Soll zu Guttenberg bleiben oder gehen? Viele Stormarner verzeihen ihm seine Fehler. Aber es gibt auch Kritik

Ahrensburg/Siek. Den Doktortitel ist Karl-Theodor zu Guttenberg schon mal los. Die Opposition bezeichnet den Minister sogar als "akademischen Hochstapler und Lügner". Doch wie steht es um das Image des Bundesverteidigungsministers bei der Bevölkerung? Soll der CSU-Politiker sein Amt niederlegen oder soll er bleiben? Die Stormarnausgabe des Hamburger Abendblattes hat Menschen aus der Region nach ihrer Meinung gefragt. Ergebnis dieser nicht repräsentativen Umfrage: die überwiegende Mehrheit nimmt zu Guttenberg den Fehltritt nicht sonderlich übel.

Für Lisa-Marie Walter, 18, und Jim-Bob Bohnensack, 21, ist das sympathische Auftreten des Politikers ausschlaggebend. "Da macht es nichts, dass er ein bisschen geschummelt hat". Dr. Hans-Jürgen Perrey, Lehrer am Gymnasium Trittau, sieht dies allerdings ganz anders: "Abiturienten, die Täuschungsversuche unternehmen, müssen mit schweren Konsequenzen rechnen. Ich finde das Verhalten von Herrn zu Guttenberg deshalb unmöglich. Was er gemacht hat, ist ein schwerer Verstoß gegen die akademischen Regeln." Perrey greift das Thema wissenschaftliches Arbeiten nun verstärkt im Unterricht auf. "Die Schüler lernen so, verantwortungsbewusst mit fremden Ideen umzugehen", sagt Perrey.

Die Vorwürfe gegen den Minister kann die Trittauerin Elsbeth Motzigkeit nicht verstehen. Sie ist begeistert von der Ausstrahlung zu Guttenbergs. "Er ist meiner Meinung nach ein vorbildlicher Mensch und nicht nur Minister", sagt die Rentnerin. Silke Westphal ist geteilter Meinung. Die Elternbeirätin der Oldesloer Theodor-Mommsen-Schule sagt: "Er ist überhaupt kein gutes Vorbild für Kinder. Ich denke, dass seine Gegner das nun auch nutzen, um ihn anzuprangern." Einen Rücktritt würde sie aber dennoch sehr bedauern.

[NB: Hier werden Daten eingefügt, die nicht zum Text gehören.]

(* ===== verification/Payment.v ===== *)
(** * Payments and the node's pool

    The wallet service builds payments from the coins the chain lists for its address and
    hands them to the node's own pool.  This file composes the two: a payment the coins
    cover is built and admitted, as long as the fee rate asked for leaves room for the
    difference between the builder's size estimate and the size the pool measures. *)

From stdpp Require Import base list gmap sorting strings.
From Stdlib Require Import ZArith Lia.
From S2P Require Import Prelude Script Crypto Engine Standard Merkle Codec Block Address Consensus.
From S2P Require Import Deployments Governance Ledger Supply Chain Mempool Pool Wallet WalletFacts.
Import Scripts Wallet.

(** ** The coins of an address *)

Section coins.
Context {C : Crypto} {CL : CryptoLaws C} {B : Bincode} {N : Snapshot} {NL : SnapshotLaws N}.
Context (c : Chain) (addr h : bytes) (v : Z).
Context (LI : ledger_inv (state (main c))) (Haddr : Address.parse addr = Ok (mkAddress h v)) (Hh : zlen h = 20).

Lemma wallet_coin u : u ∈ (get_utxos_for_address c addr) ->
  utxo_set (state (main c)) !! (outpoint u : OutPoint) = Some u /\ utxo_script u = script_for h.
Proof.
  unfold get_utxos_for_address, utxo_values, address_to_p2pkh_script. rewrite Haddr.
  intros [Hu Hs%bytes_eqb_eq]%list_elem_of_In%filter_In. apply list_elem_of_In, list_elem_of_fmap in Hu as ([k u'] & -> & Hu).
  apply elem_of_in_order in Hu. destruct (li_utxos _ LI k u' Hu) as [<- _]. done.
Qed.

Lemma wallet_coins_NoDup : NoDup (map outpoint (get_utxos_for_address c addr)).
Proof.
  unfold get_utxos_for_address, utxo_values. apply NoDup_map_filter. rewrite map_map.
  rewrite (map_ext_in _ fst); [apply (in_order_keys outpoint_leb)|].
  intros [k u] Hu%list_elem_of_In%elem_of_in_order. by destruct (li_utxos _ LI k u Hu) as [<- _].
Qed.

Lemma script_for_spendable : is_op_return (script_for h) = false.
Proof.
  pose proof (proj2 (classify_p2pkh (script_for h)) (ex_intro _ h (conj Hh (script_for_build h Hh)))) as Hc.
  unfold is_op_return. destruct (from_bytes (script_for h)) as [s| |] eqn:E; [|done..].
  apply from_bytes_Ok in E as ->. by rewrite Hc.
Qed.

(** No address owns more than the supply. *)
Lemma wallet_coins_bounded : coin_sum (spendable_coins (get_utxos_for_address c addr)) <= MAX_SUPPLY.
Proof.
  destruct LI as [L1 _ L3 L4]. pose proof (snapshot_total (claimed_addresses (state (main c)))).
  unfold unclaimed in L4. enough (coin_sum (spendable_coins (get_utxos_for_address c addr)) <= map_sum spendable (utxo_set (state (main c)))) by lia.
  assert (coin_sum (spendable_coins (get_utxos_for_address c addr)) = zsum (map spendable (spendable_coins (get_utxos_for_address c addr)))) as ->.
  { unfold coin_sum. f_equal. apply map_ext_in. intros u [Hu _]%filter_In. unfold spendable.
    apply list_elem_of_In, wallet_coin in Hu as [_ ->]. by rewrite script_for_spendable. }
  unfold map_sum. apply zsum_submseteq.
  - apply Forall_fmap, Forall_forall. intros [k u] Hu%elem_of_map_to_list. simpl. unfold spendable.
    destruct (L1 k u Hu) as (_ & ? & _). destruct (is_op_return _); lia.
  - transitivity (map spendable (map snd (in_order outpoint_leb (utxo_set (state (main c)))))).
    + apply sublist_submseteq, (fmap_sublist spendable). etrans; apply filter_sublist.
    + rewrite map_map. unfold in_order. by rewrite merge_sort_Permutation.
Qed.

End coins.

(** ** Admission *)

Section admission.
Context {C : Crypto} {CL : CryptoLaws C} {B58 : Base58Laws C} {S : Secp} {SL : SecpLaws C S}.
Context {B : Bincode} {BL : BincodeLaws B} {H : Hex} {N : Snapshot} {NL : SnapshotLaws N}.
Context {MO : MapOrder} {ML : MapOrderLaws MO}.

(** A transaction that fits and conflicts with nothing is taken. *)
Lemma add_succeeds now tx fee m : pool_ok m ->
  validate_transaction tx = Ok tt -> check_dust tx = Ok tt -> is_legacy_claim tx = false ->
  MIN_RELAY_FEE <= fee -> 0 < serialized_size tx -> min_fee_rate m * serialized_size tx <= fee ->
  find_conflicts tx m = [] -> has_room (serialized_size tx) m ->
  exists m', add_transaction_with_fee now tx fee m = (m', Ok tt) /\ is_Some (entries m' !! txid tx).
Proof.
  intros Hm Hv Hd Hl Hfee Hsz Hrate Hc [Hr1 Hr2]. unfold add_transaction_with_fee.
  unfold slift, sbind, sget. rewrite Hv, Hd, Hl. cbn [negb andb].
  unfold check_pending_claim, claim_of. rewrite Hl. simpl.
  rewrite (proj2 (Z.ltb_ge fee _)) by done. rewrite (proj2 (Z.ltb_lt 0 _)) by done.
  assert (min_fee_rate m <= fee / serialized_size tx) as Hq by (apply Z.div_le_lower_bound; lia).
  rewrite (proj2 (Z.ltb_ge (fee / _) _)) by done.
  destruct (bool_decide _) eqn:G; [apply bool_decide_eq_true in G; by exists m|].
  pose proof (pool_bytes_nonneg m Hm). pose proof (po_limits m Hm) as [L1 L2].
  rewrite Hc. unfold replace_conflicts. cbn [length Nat.eqb]. unfold sret at 1. rewrite (proj2 (Z.ltb_ge (max_bytes m) _)) by lia.
  cbn [make_room]. unfold sbind, sget, slift. rewrite (total_bytes_ok m Hm).
  unfold sat_add. rewrite (proj2 (Z.leb_gt _ _)), (proj2 (Z.ltb_ge _ _)) by lia. cbn [negb andb].
  unfold sret, smod. eexists. split; [done|]. unfold insert_entry. cbn [entries]. rewrite lookup_insert_eq. eauto.
Qed.

(** The size the pool measures. *)
Definition input_bytes (i : TxInput) : Z := zlen (prev_txid i) + zlen (script_sig i) + 16.
Definition out_bytes (o : TxOutput) : Z := zlen (script_pubkey o) + 16.
(* ===== verification/PaymentWitness.v ===== *)
(** * Payments: concrete instances

    A key, chains that hold a few of its coins and an empty pool, on which the properties
    of [WalletFacts] and [Payment] are applied. *)

From stdpp Require Import base list gmap sorting strings.
From Stdlib Require Import ZArith Lia.
From S2P Require Import Prelude Script Crypto Engine Standard Merkle Codec Block Address Consensus.
From S2P Require Import Deployments Governance Ledger Supply Chain Mempool Pool Wallet WalletFacts Payment.
Import Scripts Wallet.

Module PaymentWitness.
#[local] Existing Instances bincode_layout bincode_layout_laws any_order any_order_laws.

(** Signatures of the usual length: the key, padded to 70 bytes. *)
#[local] Instance padded : Crypto := {|
  sha256 := toy_digest 32;
  sha1 := toy_digest 20;
  ripemd160 := toy_digest 20;
  der_ok := fun _ => true;
  pubkey_ok := fun _ => true;
  verify_ecdsa := fun _ s p => bytes_eqb (take 33 s) p;
  recovery_id_ok := fun i => (0 <=? i) && (i <=? 3);
  compact_ok := fun _ _ => true;
  recover_ecdsa := fun _ s _ => Some s;
  uncompressed := fun p => 4 :: p;
  bs58_encode := fun b => b;
  bs58_decode := fun b => Some b;
|}.

#[local] Instance padded_laws : CryptoLaws padded.
Proof. constructor; intros; first [apply length_to_le | apply to_le_bytes]. Qed.

#[local] Instance padded_base58 : Base58Laws padded.
Proof. done. Qed.

Definition valid_key (k : bytes) : bool := (zlen k =? 32) && forallb (fun b => (0 <=? b) && (b <? 256)) k.

#[local] Instance signer : Secp := {|
  secret_ok := valid_key;
  public_key := fun k => 2 :: k;
  sign_ecdsa := fun _ k => (if valid_key k then 2 :: k else repeat 2 33) ++ repeat 0 37;
|}.

#[local] Instance signer_laws : SecpLaws padded signer.
Proof.
  assert (forall k, valid_key k = true -> zlen k = 32 /\ is_bytes k) as Hv.
  { intros k [H1%Z.eqb_eq H2%is_bytes_check]%andb_true_iff. done. }
  constructor; try done.
  - intros k Hk. apply Forall_cons. split; [done|by apply Hv].
  - intros k Hk. cbn. rewrite zlen_cons. destruct (Hv k Hk). lia.
  - intros m k. cbn. apply Forall_app. split; [|by apply is_bytes_check].
    destruct (valid_key k) eqn:E; [|by apply is_bytes_check]. apply Forall_cons. split; [done|by apply Hv].
  - intros m k. unfold sign_ecdsa, signer. rewrite zlen_app. change (zlen (repeat 0 37)) with 37.
    destruct (valid_key k) eqn:E; [|done]. destruct (Hv k E) as [Hz _]. rewrite zlen_cons. lia.
  - intros m k Hk. cbn in *. rewrite Hk. destruct (Hv k Hk) as [Hz _].
    rewrite take_app_le by (unfold zlen in Hz; simpl; lia). rewrite take_ge by (unfold zlen in Hz; simpl; lia).
    apply bytes_eqb_refl.
Qed.

#[local] Instance no_legacy : Snapshot := fun _ => 0.

#[local] Instance no_legacy_laws : SnapshotLaws no_legacy.
Proof.
  split; [done|]. intros X. unfold claims_sum. assert (zsum (get_legacy_balance <$> elements X) = 0) as ->; [|done].
  induction (elements X) as [|x l IH]; [done|]. rewrite fmap_cons, zsum_cons, IH. done.
Qed.

Definition key0 : PrivateKey := mkPrivateKey (repeat 5 32) true.
Definition wif0 : bytes := to_wif key0 198.
Definition address0 : bytes := key_address (inner key0).
Definition to0 : Address := mkAddress (repeat 9 20) 70.

(** [n] coins of the key. *)
Definition coin (i : nat) : Utxo :=
  mkUtxo (repeat (Z.of_nat i) 32) 0 100000 (script_for (Core.hash160 (public_key (inner key0)))) 1 1000.
Definition coins (n : nat) : list Utxo := map coin (seq 0 n).
Definition chain_of (n : nat) : Chain :=
  set_ledger (mkLedger (list_to_map (map (fun u => (outpoint u : OutPoint, u)) (coins n))) ∅
    (LEGACY_TOTAL_SUPPLY_SATOSHIS + 10 * 100000) 0 default_params gov_new) (mkTree []) empty_chain.
Definition pool0 : Mempool := pool_new 100.

Lemma pool0_ok : pool_ok pool0.
Proof. by apply pool_new_ok. Qed.

Lemma utxos_of n : forall k u, utxo_set (state (main (chain_of n))) !! k = Some u ->
  u ∈ coins n /\ k = outpoint u.
Proof.
  intros k u Hu. cbn in Hu. apply elem_of_list_to_map_2, list_elem_of_fmap in Hu as (x & [= -> ->] & Hx). done.
Qed.

Lemma chain_inv n : (n = 3 \/ n = 7)%nat -> ledger_inv (state (main (chain_of n))).
Proof.
  intros Hn. split.
  - intros k u [Hu ->]%utxos_of. apply list_elem_of_fmap in Hu as (i & -> & Hi). by split.
  - destruct Hn as [->| ->]; by vm_compute.
  - done.
  - destruct Hn as [->| ->]; by vm_compute.
Qed.

Definition pay (amount : Z) : IncentivePayment := mkPayment (encode to0) amount.

Lemma wif_roundtrip_witness : from_wif (to_wif key0 198) = Ok key0 /\ from_wif (to_wif key0 239) = Err InvalidWif.
Proof.
  split; [apply (wif_roundtrip key0 198)|apply (wif_roundtrip key0 239)]; try done; by apply is_bytes_check.
Defined.

Lemma coin_selection_optimal_witness : exists fee,
  select_coins_with_output_size (coins 7) 250000 1 1000 68 = Ok ([coin 0; coin 1; coin 2], fee) /\
  forall s, s ⊆+ spendable_coins (coins 7) -> pays 250000 1 1000 68 s -> 3 <= zlen s.
Proof.
  assert (coin_sum (spendable_coins (coins 7)) < u64_max) as Hmax by by vm_compute.
  pose proof (coin_selection_optimal (coins 7) 250000 1 1000 68 eq_refl ltac:(done) Hmax) as Hs.
  assert (select_coins_with_output_size (coins 7) 250000 1 1000 68 = Ok ([coin 0; coin 1; coin 2], 1000)) as E by by vm_compute.
  rewrite E in Hs. exists 1000. split; [exact E|]. apply Hs.
Defined.

Definition builder0 : TxBuilder :=
  sign_with_wif wif0 (min_absolute_fee 1000 (recipient_script [0x51] 1000 (recipient (encode to0) 250000 Wallet.new))).
Definition built0 : Transaction :=
  match build builder0 (coins 7) with Ok tx => tx | _ => mkTx 0 Standard [] [] 0 None None end.

Lemma payment_conserves_value_witness : exists selected,
  spends built0 = map outpoint selected /\
  estimated_fee 10 1000 (output_bytes builder0) (zlen selected) <= coin_sum selected - zsum (map value (outputs built0)).
Proof.
  destruct (payment_conserves_value builder0 (coins 7) built0) as (sel & o1 & o2 & ch & _ & H2 & _ & _ & _ & _ & H7);
    [done|done|by vm_compute|by vm_compute|]. exists sel. split; [exact H2|]. apply H7.
Defined.

Lemma payment_admitted_witness : exists tx m',
  build_incentive_payment 9 (Some wif0) (Some address0) (chain_of 3) (chain_of 3) pool0 (pay 150000) pool0 = (m', Ok tx) /\
  is_Some (entries m' !! txid tx).
Proof.
  assert (zlen (spendable_coins (get_utxos_for_address (chain_of 3) (key_address (inner key0)))) = 3) as Hz by by vm_compute.
  destruct (payment_admitted 9 (chain_of 3) pool0 wif0 key0 (pay 150000) to0) as (tx & m' & H1 & H2 & _).
  - apply chain_inv. by left.
  - apply pool0_ok.
  - by vm_compute.
  - by vm_compute.
  - done.
  - by vm_compute; repeat constructor.
  - by vm_compute.
  - intros u _. apply lookup_empty.
  - rewrite Hz. split; [by apply Z.ltb_lt; vm_compute|by apply Z.leb_le; vm_compute].
  - rewrite Hz. intros n Hn. assert (n = 1 \/ n = 2 \/ n = 3) as [->|[->| ->]] by lia; by vm_compute.
  - exists tx, m'. exact (conj H1 H2).
Defined.

(** Seven inputs at the minimum rate. *)
Lemma recommended_rate_refused_witness :
  build_incentive_payment 9 (Some wif0) (Some address0) (chain_of 7) (chain_of 7) pool0 (pay 600000) pool0 =
    (pool0, Err (MempoolRejected (PolicyRejected "Fee rate too low"))).
Proof.
  set (tx := match build_payment (get_utxos_for_address (chain_of 7) address0) (encode to0) address0 600000 1 wif0 with
             | Ok tx => tx | _ => built0 end).
  apply (recommended_rate_refused 9 (chain_of 7) pool0 wif0 key0 (pay 600000) to0 tx).
  - apply chain_inv. by right.
  - apply pool0_ok.
  - done.
  - by vm_compute.
  - by vm_compute.
  - done.
  - by vm_compute; repeat constructor.
  - by vm_compute.
  - by vm_compute.
  - by vm_compute.
  - by apply Z.leb_le; vm_compute.
  - by apply Z.ltb_lt; vm_compute.
Defined.

End PaymentWitness.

So viel Gnade lässt Professor Dr. Werner Kuhlmeier aus Bargfeld-Stegen für den Minister nicht walten. Er plädiert ganz eindeutig für einen Rücktritt. "Er muss sich an den gleichen Maßstäben messen lassen, die er bei anderen anlegt." Zwar dürften nach Meinung des Erziehungswissenschaftlers von der Universität Hamburg auch Politiker einmal einen Fehler machen, jedoch sei die Wechselhaftigkeit des Ministers mehr als unglücklich. "Erst weist er die Vorwürfe als 'abstrus' zurück, dann gibt er Fehler zu, die er jetzt aber bagatellisiert", sagt Kuhlmeier. "Der eigentliche Skandal aber ist, dass er sich den Titel erschwindelt hat. Das ist kein Kavaliersdelikt, sondern Betrug."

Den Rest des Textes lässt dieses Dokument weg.